George Séller suspiró.

—De acuerdo —dijo.

Volvió a sentarse a la mesa y recogió sus cartas, mirándolas para recordar el juego que tenía. Ah, sí, sietes y treses. Y le tocaba pedir.

—¿Cartas? —preguntó Trimble, cogiendo la baraja de nuevo.

—Una para mí —dijo George, descartándose.

Pero Trimble nunca llegó a darle la carta.

De repente, Walt Grainger exclamó con voz aterrorizada:

—¡Dios mío!

Todos se quedaron helados por un instante, luego le miraron y se volvieron rápidamente hacia donde él miraba.

Eran dos marcianos. Uno estaba sentado en la parte superior de la lámpara de pie; el otro, de pie encima de la radio.

George Séller fue el primero que se recobró de la sorpresa, probablemente por haber estado más dispuesto que los demás a aceptar las noticias que acababan de oír por la radio. De modo un tanto absurdo, dijo:

—Bu... buenas noches...

—Hola, Mack —dijo el marciano que estaba encima de la lámpara—. Oye, será mejor que tires esas cartas antes de coger otra.

—¿Eh?

—Haz lo que te digo, Mack. Tienes sietes y treses, y vas a tener un full porque la carta de arriba es un siete.

El otro marciano dijo:

—De veras, Mack. Y vas a perder la camisa con ese full, porque este tipo... —señaló a Harry Wainright, que había iniciado la apuesta —abrió con tres sotas, y la cuarta es la segunda carta de arriba. Tendrá póquer de sotas.

—Seguid jugando y lo veréis —dijo el primer marciano.

Harry Wainright se puso en pie y puso sus cartas sobre la mesa, boca arriba, las tres sotas entre ellas. Extendió la mano y cogió la baraja que sostenía Trimble, volviendo las dos primeras cartas. Eran un siete y una sota. Tal como habían dicho.

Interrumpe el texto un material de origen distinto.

Lemma version_gte_trans `{SemverOrder} (p q r : obj) :
  version_gte p q = true -> version_gte q r = true -> version_gte p r = true.
Proof.
  unfold version_gte.
  destruct (js_valid (get p "version")), (js_valid (get q "version")),
    (js_valid (get r "version")); try discriminate.
  apply gte_trans.
Qed.

(** One call of the callback, on two valid versions. *)
Lemma newest_valid `{SemverOrder} (a b : obj) :
  has_valid_version a -> has_valid_version b ->
  (version_gte a b = true /\ newest a b = Ok a) \/
  (version_gte b a = true /\ newest a b = Ok b).
Proof.
  intros [va Ha] [vb Hb]. unfold newest, version_gte. rewrite Ha, Hb. simpl.
  destruct (gte va vb) eqn:E.
  - by left.
  - right. by destruct (gte_total va vb) as [E' | E']; [congruence |].
Qed.

(** Whatever the versions, the callback returns one of its arguments. *)
Lemma newest_either `{Semver} (a b p : obj) :
  newest a b = Ok p -> p = a \/ p = b.
Proof.
  unfold newest.
  destruct (semver_gte (js_valid (get a "version"))
              (js_valid (get b "version"))) as [[] |];
    simpl; intros [= <-]; auto.
Qed.

Lemma elem_of_skip {A : Type} (x a b : A) (t : list A) :
  x ∈ a :: t -> x ∈ a :: b :: t.
Proof.
  rewrite !elem_of_cons. tauto.
Qed.

(** The fold keeps an element that is at least the accumulator and every
    element it went through. *)
Lemma reduce_from_newest `{SemverOrder} (l : list obj) (acc : obj) :
  has_valid_version acc -> Forall has_valid_version l ->
  exists p, reduce_from newest acc l = Ok p /\ p ∈ acc :: l /\
            forall q, q ∈ acc :: l -> version_gte p q = true.
Proof.
  revert acc. induction l as [| b t IH]; intros acc Hacc Hl.
  - exists acc. split; [reflexivity | split; [apply list_elem_of_here |]].
    intros q Hq. apply list_elem_of_singleton in Hq as ->.
    by apply version_gte_refl.
  - apply Forall_cons in Hl as [Hb Ht]. simpl.
    destruct (newest_valid acc b Hacc Hb) as [[Hge ->] | [Hge ->]]; simpl.
    + destruct (IH acc Hacc Ht) as (p & Hp & Hmem & Hmax).
      exists p. split; [exact Hp | split; [by apply elem_of_skip |]].
      intros q Hq. apply elem_of_cons in Hq as [-> | Hq].
      * apply Hmax, list_elem_of_here.
      * apply elem_of_cons in Hq as [-> | Hq].
        -- apply version_gte_trans with acc;
             [apply Hmax, list_elem_of_here | exact Hge].
        -- apply Hmax. by apply list_elem_of_further.
    + destruct (IH b Hb Ht) as (p & Hp & Hmem & Hmax).
      exists p. split; [exact Hp | split; [by apply list_elem_of_further |]].
      intros q Hq. apply elem_of_cons in Hq as [-> | Hq].
      * apply version_gte_trans with b;
          [apply Hmax, list_elem_of_here | exact Hge].
      * apply Hmax. exact Hq.
Qed.

Lemma reduce_newest `{SemverOrder} (l : list obj) :
  l <> [] -> Forall has_valid_version l ->
  exists p, reduce newest l = Ok p /\ p ∈ l /\
            forall q, q ∈ l -> version_gte p q = true.
Proof.
  destruct l as [| a t]; [congruence |]. intros _ Hl.
  apply Forall_cons in Hl as [Ha Ht]. by apply reduce_from_newest.
Qed.

(** Whatever the versions, what the fold returns is one of the elements. *)
Lemma reduce_from_newest_elem `{Semver} (l : list obj) (acc p : obj) :
  reduce_from newest acc l = Ok p -> p ∈ acc :: l.
Proof.
  revert acc. induction l as [| b t IH]; intros acc; simpl.
  - intros [= ->]. apply list_elem_of_here.
  - destruct (newest acc b) as [c |] eqn:E; simpl; [| discriminate].
    intros Hp. apply IH in Hp.
    destruct (newest_either _ _ _ E) as [-> | ->].
    + by apply elem_of_skip.
    + by apply list_elem_of_further.
Qed.

Lemma reduce_newest_elem `{Semver} (l : list obj) (p : obj) :
  reduce newest l = Ok p -> p ∈ l.
Proof.
  destruct l as [| a t]; simpl; [discriminate |].
  apply reduce_from_newest_elem.
Qed.

(** ** Resolving a package by name *)

(** C1: when the [package] parameter is there and is not UUID-shaped, and the
    catalog answers the by-name search with packages of valid versions, a
    non-empty answer makes [req.pkg] one of the answered packages whose
    version is at least every other's; an empty answer leaves [req.pkg] at
    [false] and hands over with no error. *)
Theorem loadPackages_by_name_newest `{SemverOrder} (req : request)
    (pkgs : list obj) :
  url req <> "/--ping" ->
  ends_with "/packages" (pathname (url req)) = false ->
  truthy (param req "package") = true ->
  test UUID_RE (param req "package") = false ->
  papi_list (sdc req) (Packages.by_name_filter req) = Replied pkgs ->
  Forall has_valid_version pkgs ->
  (pkgs = [] ->
   Packages.loadPackages req = (set_pkg (JBool false) req, Next)) /\
  (pkgs <> [] ->
   exists p, Packages.loadPackages req = (set_pkg (JObj p) req, Next) /\
             p ∈ pkgs /\
             forall q, q ∈ pkgs -> version_gte p q = true).
Proof.
  intros Hping Hpath Hname Hre Hlist Hvalid.
  assert (E : Packages.loadPackages req
              = if (length pkgs =? 0)%nat
                then (set_pkg (JBool false) req, Next)
                else Packages.select_newest (set_pkg (JBool false) req) pkgs).
  { unfold Packages.loadPackages.
    apply String.eqb_neq in Hping. rewrite Hping. cbv zeta.
    change (url (set_pkg (JBool false) req)) with (url req).
    change (param (set_pkg (JBool false) req)) with (param req).
    change (sdc (set_pkg (JBool false) req)) with (sdc req).
    change (Packages.by_name_filter (set_pkg (JBool false) req))
      with (Packages.by_name_filter req).
    by rewrite Hpath, Hname, Hre, Hlist. }
  split.
  - intros ->. exact E.
  - intros Hne. destruct (reduce_newest pkgs Hne Hvalid) as (p & Hp & Hmem & Hmax).
    exists p. split; [| by split].
    rewrite E. destruct pkgs as [| a t]; [congruence |].
    unfold Packages.select_newest. simpl length. simpl Nat.eqb. cbv iota.
    by rewrite Hp.
Qed.

Lemma loadPackages_by_name_newest_witness :
  exists p,
    @Packages.loadPackages NumericSemver.lib
      Sample.get_small
    = (set_pkg (JObj p)
         Sample.get_small, Next) /\
    p ∈ [Sample.small_1_0_0; Sample.small_1_1_0] /\
    forall q, q ∈ [Sample.small_1_0_0; Sample.small_1_1_0] ->
              @version_gte NumericSemver.lib p q = true.
Proof.
  refine (proj2 (@loadPackages_by_name_newest NumericSemver.lib numeric_order
            Sample.get_small
            [Sample.small_1_0_0; Sample.small_1_1_0]
            _ eq_refl eq_refl eq_refl eq_refl _) _).
  - discriminate.
  - repeat constructor; eexists; reflexivity.
  - discriminate.
Defined.

(** The scenario of the specification: of [small] 1.0.0 and 1.1.0, the
    resolver selects 1.1.0. *)
Example loadPackages_small :
  pkg (@Packages.loadPackages NumericSemver.lib
         Sample.get_small).1
  = JObj Sample.small_1_1_0.
Proof. reflexivity. Qed.

(** ** The current image, legacy and modern *)

Lemma matches65_names (id : jsval) (d : obj) :
  Datasets.matches65 id d = true <-> names_by ["uuid"; "urn"; "name"] id d.
Proof.
  unfold Datasets.matches65, names_by. rewrite !orb_true_iff. split.
  - intros [[E | E] | E]; eexists; (split; [| exact E]);
      apply list_elem_of_In; simpl; auto.
  - intros (k & Hk & E). apply list_elem_of_In in Hk. simpl in Hk.
    destruct Hk as [<- | [<- | [<- | []]]]; auto.
Qed.

Lemma matches70_names (id : jsval) (d : obj) :
  Datasets.matches70 id d = true <-> names_by ["uuid"; "urn"] id d.
Proof.
  unfold Datasets.matches70, names_by. rewrite !orb_true_iff. split.
  - intros [E | E]; eexists; (split; [| exact E]);
      apply list_elem_of_In; simpl; auto.
  - intros (k & Hk & E). apply list_elem_of_In in Hk. simpl in Hk.
    destruct Hk as [<- | [<- | []]]; auto.
Qed.

Lemma elem_of_filter_bool (f : obj -> bool) (l : list obj) (x : obj) :
  x ∈ List.filter f l <-> x ∈ l /\ f x = true.
Proof.
  rewrite !list_elem_of_In. apply filter_In.
Qed.

Lemma filter_bool_nil (f : obj -> bool) (l : list obj) :
  (forall x, x ∈ l -> f x <> true) -> List.filter f l = [].
Proof.
  intros Hno. destruct (List.filter f l) as [| a t] eqn:E; [reflexivity |].
  assert (Ha : a ∈ List.filter f l) by (rewrite E; apply list_elem_of_here).
  apply elem_of_filter_bool in Ha as [Ha Hf]. by destruct (Hno a Ha).
Qed.

(** The legacy selection over the candidates that pass a test [f]: none of
    them, or the newest of them. *)
Lemma newest_of_filter `{SemverOrder} (f : obj -> bool) (req : request)
    (ds : list obj) :
  (forall q, q ∈ ds -> f q = true -> has_valid_version q) ->
  ((forall q, q ∈ ds -> f q <> true) ->
   (if negb (length (List.filter f ds) =? 0)%nat
    then selected ← reduce newest (List.filter f ds);
         Ok (set_dataset (JObj selected) req)
    else Ok req) = Ok req) /\
  ((exists q, q ∈ ds /\ f q = true) ->
   exists p,
     (if negb (length (List.filter f ds) =? 0)%nat
      then selected ← reduce newest (List.filter f ds);
           Ok (set_dataset (JObj selected) req)
      else Ok req) = Ok (set_dataset (JObj p) req) /\
     p ∈ ds /\ f p = true /\
     forall q, q ∈ ds -> f q = true -> version_gte p q = true).
Proof.
  intros Hvalid. split.
  - intros Hno. by rewrite (filter_bool_nil f ds Hno).
  - intros (q0 & Hq0 & Hf0).
    assert (Hne : List.filter f ds <> []).
    { intros E. assert (Hq : q0 ∈ List.filter f ds)
        by by apply elem_of_filter_bool.
      rewrite E in Hq. by apply not_elem_of_nil in Hq. }
    assert (Hall : Forall has_valid_version (List.filter f ds)).
    { apply Forall_forall. intros q Hq.
      apply elem_of_filter_bool in Hq as [Hq Hf]. by apply Hvalid. }
    destruct (reduce_newest _ Hne Hall) as (p & Hp & Hmem & Hmax).
    apply elem_of_filter_bool in Hmem as [Hmem Hfp].
    exists p. repeat split; try done.
    + rewrite Hp. by destruct (List.filter f ds).
    + intros q Hq Hf. apply Hmax. by apply elem_of_filter_bool.
Qed.

(** The modern scan stops at the first candidate that passes its test. *)
Lemma find_first (f : obj -> bool) (before after : list obj) (d : obj) :
  (forall c, c ∈ before -> f c <> true) -> f d = true ->
  List.find f (before ++ d :: after) = Some d.
Proof.
  induction before as [| b t IH]; intros Hno Hd; simpl.
  - by rewrite Hd.
  - destruct (f b) eqn:E.
    + by destruct (Hno b (list_elem_of_here _ _)).
    + apply IH; [| exact Hd]. intros c Hc. apply Hno.
      by apply list_elem_of_further.
Qed.

Lemma find_none (f : obj -> bool) (l : list obj) :
  (forall c, c ∈ l -> f c <> true) -> List.find f l = None.
Proof.
  induction l as [| b t IH]; intros Hno; simpl; [reflexivity |].
  destruct (f b) eqn:E.
  - by destruct (Hno b (list_elem_of_here _ _)).
  - apply IH. intros c Hc. apply Hno. by apply list_elem_of_further.
Qed.

(** C5: with an identifier in the parameters, the legacy function selects,
    among the candidates whose [uuid], [urn] or [name] is the identifier, one
    whose valid version is at least every other's (and selects nothing when
    there is none); the modern function selects the first candidate of the
    list whose [uuid] or [urn] is the identifier, whatever follows it in the
    list, and selects nothing when no [uuid] or [urn] is the identifier, a
    [name] that is the identifier notwithstanding. *)
Theorem curImg65_newest_curImg70_first `{SemverOrder} (req : request)
    (ds : list obj) :
  datasets req = Some ds ->
  (forall id, id = js_or (param req "dataset") (param req "image") ->
   truthy id = true ->
   (forall q, q ∈ ds -> names_by ["uuid"; "urn"; "name"] id q ->
              has_valid_version q) ->
   ((forall q, q ∈ ds -> ~ names_by ["uuid"; "urn"; "name"] id q) ->
    Datasets.curImg65 req = Ok req) /\
   ((exists q, q ∈ ds /\ names_by ["uuid"; "urn"; "name"] id q) ->
    exists p, Datasets.curImg65 req = Ok (set_dataset (JObj p) req) /\
              p ∈ ds /\ names_by ["uuid"; "urn"; "name"] id p /\
              forall q, q ∈ ds -> names_by ["uuid"; "urn"; "name"] id q ->
                        version_gte p q = true)) /\
  (forall id, id = js_or (param req "image") (param req "dataset") ->
   truthy id = true ->
   (forall (before : list obj) (d : obj) (after : list obj),
      ds = before ++ d :: after ->
      (forall c, c ∈ before -> ~ names_by ["uuid"; "urn"] id c) ->
      names_by ["uuid"; "urn"] id d ->
      Datasets.curImg70 req = Ok (set_dataset (JObj d) req)) /\
   ((forall c, c ∈ ds -> ~ names_by ["uuid"; "urn"] id c) ->
    Datasets.curImg70 req = Ok req)).
Proof.
  intros Hds. split.
  - intros id -> Hid Hvalid.
    destruct (newest_of_filter
                (Datasets.matches65 (js_or (param req "dataset") (param req "image")))
                req ds) as [Hnone Hsome].
    { intros q Hq Hm. apply Hvalid; [exact Hq | by apply matches65_names]. }
    unfold Datasets.curImg65. rewrite Hds, Hid. split.
    + intros Hno. apply Hnone. intros q Hq Hm.
      apply (Hno q Hq). by apply matches65_names.
    + intros (q & Hq & Hm).
      destruct Hsome as (p & Hp & Hmem & Hfp & Hmax).
      { exists q. split; [exact Hq | by apply matches65_names]. }
      exists p. repeat split; try done.
      * by apply matches65_names.
      * intros q' Hq' Hm'. apply Hmax; [exact Hq' | by apply matches65_names].
  - intros id -> Hid. unfold Datasets.curImg70. rewrite Hds, Hid. split.
    + intros before d after -> Hbefore Hd.
      rewrite (find_first _ before after d); [reflexivity | | by apply matches70_names].
      intros c Hc Hm. apply (Hbefore c Hc). by apply matches70_names.
    + intros Hno. rewrite find_none; [reflexivity |].
      intros c Hc Hm. apply (Hno c Hc). by apply matches70_names.
Qed.
(** With a limit that is not negative, every funding rate is acceptable
    to at least one side, and a rate is acceptable to both sides exactly
    when its size is within the limit. *)
Theorem funding_rate_sides (s l : Settings) (fundingRate : Q) :
  isLongSide s = true -> isLongSide l = false ->
  fundingRateLimit s = fundingRateLimit l ->
  nonnegative (fundingRateLimit s) ->
  let limit := TrailingStop.or_default (fundingRateLimit s) (1 # 1000) in
  isFundingRateAcceptable s fundingRate || isFundingRateAcceptable l fundingRate
  = true
  /\ (isFundingRateAcceptable s fundingRate
      && isFundingRateAcceptable l fundingRate = true
      <-> - limit <= fundingRate <= limit).
Proof.
  intros Hs Hl Hlim Hnn limit.
  assert (Hpos : 0 < limit) by (apply or_default_pos; [assumption|reflexivity]).
  unfold isFundingRateAcceptable. rewrite Hs, Hl, <- Hlim. fold limit.
  split.
  - destruct (Qle_bool fundingRate limit) eqn:E1; [reflexivity|].
    apply Qle_bool_false in E1. simpl. apply Qle_bool_iff. lra.
  - rewrite andb_true_iff, !Qle_bool_iff. tauto.
Qed.

Lemma funding_rate_sides_witness :
  isLongSide default_settings = true /\ isLongSide short_settings = false
  /\ fundingRateLimit default_settings = fundingRateLimit short_settings
  /\ nonnegative (fundingRateLimit default_settings)
  /\ isFundingRateAcceptable default_settings (1 # 100)
     || isFundingRateAcceptable short_settings (1 # 100) = true.
Proof.
  split; [reflexivity|]. split; [reflexivity|]. split; [reflexivity|].
  split; [exact I|].
  apply (@funding_rate_sides default_settings short_settings (1 # 100));
    [reflexivity | reflexivity | reflexivity | exact I].
Defined.

(** X5. [evaluateRisk] never reports the level MEDIUM, and it reports a
    level that is no level at all, the number [NaN], exactly when the
    position is oversized or the leverage is above its maximum: the level
    goes through [Math.max] on level names. This also erases an EXTREME
    level found by the drawdown check. *)
Theorem evaluateRisk_level (s : Settings) (currentPrice : Q)
        (position : option RiskPosition) (accountInfo : option RiskAccount) :
  let r := evaluateRisk s currentPrice position accountInfo in
  riskLevel r <> MEDIUM
  /\ (riskLevel r = LevelNaN
      <-> oversized s position accountInfo || overleveraged s = true).
Proof.
  unfold evaluateRisk, oversized, overleveraged. cbv zeta.
  destruct position as [p|]; [|destruct accountInfo];
    try destruct accountInfo as [acc|];
    try destruct (FuturesApp.truthy_Q (rp_entryPrice p));
    repeat match goal with
           | |- context [if ?b then _ else _] =>
               match b with
               | context [if _ then _ else _] => fail 1
               | _ => destruct b eqn:?
               end
           end;
    cbn; split; try discriminate; try (split; [reflexivity|discriminate]);
    try (split; [discriminate|reflexivity]);
    try (split; intros; (reflexivity || discriminate)).
Qed.

(** X6. [evaluateRisk] asks to close the position exactly when there is a
    position with an entry price whose leveraged loss has reached the
    maximum drawdown; neither an oversized position nor excessive leverage
    leads to, or takes back, that action. *)
Theorem evaluateRisk_close (s : Settings) (currentPrice : Q)
        (position : option RiskPosition) (accountInfo : option RiskAccount) :
  action (evaluateRisk s currentPrice position accountInfo) = CLOSE_POSITION
  <-> drawdown_reached s currentPrice position = true.
Proof.
  unfold evaluateRisk, drawdown_reached. cbv zeta.
  destruct position as [p|]; [|destruct accountInfo];
    try destruct accountInfo as [acc|];
    try destruct (FuturesApp.truthy_Q (rp_entryPrice p));
    repeat match goal with
           | |- context [if ?b then _ else _] =>
               match b with
               | context [if _ then _ else _] => fail 1
               | _ => destruct b eqn:?
               end
           end;
    cbn; split; intros; try reflexivity; try discriminate; try congruence.
Qed.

—¿Pensabas que te engañábamos, Mack? —preguntó el primer marciano...

—Maldito bicho...

Los músculos de los hombros de Wainright se tensaron bajo la camisa mientras se dirigía al marciano más próximo.

—¡No lo hagas! —dijo George Séller—. Harry, recuerda lo que dijo la radio. No puedes tirarlos por la ventana si no puedes agarrarlos.

—Así es, Mack —dijo el marciano—. Vas a parecer más burro de lo que eres.

El otro marciano dijo:

—¿Por qué no seguís jugando? Nosotros os ayudaremos.

Trimble se puso de pie.

—Tú ve por aquél, Harry —dijo, sombrío—. Yo voy a por éste. Si la radio tenía razón no podremos tirarlos por la ventana, pero no nos hará ningún daño intentarlo.

No les hizo ningún daño, en efecto; pero tampoco les sirvió de nada.

6

El número de víctimas humanas en todo el mundo durante aquellas primeras horas fue mucho más elevado entre el estamento militar.

En todas las instalaciones militares los centinelas usaron los rifles. Algunos dieron el alto y luego dispararon; pero la mayoría sólo dispararon y siguieron disparando hasta acabar las municiones. Los marcianos les hacían burla, impulsándolos a seguir.

Los soldados que no tenían armas a mano corrieron a buscarlas. Algunos utilizaron granadas. Los oficiales usaron sus pistolas. El resultado fue una terrible carnicería entre los soldados. Los marcianos parecieron divertirse mucho.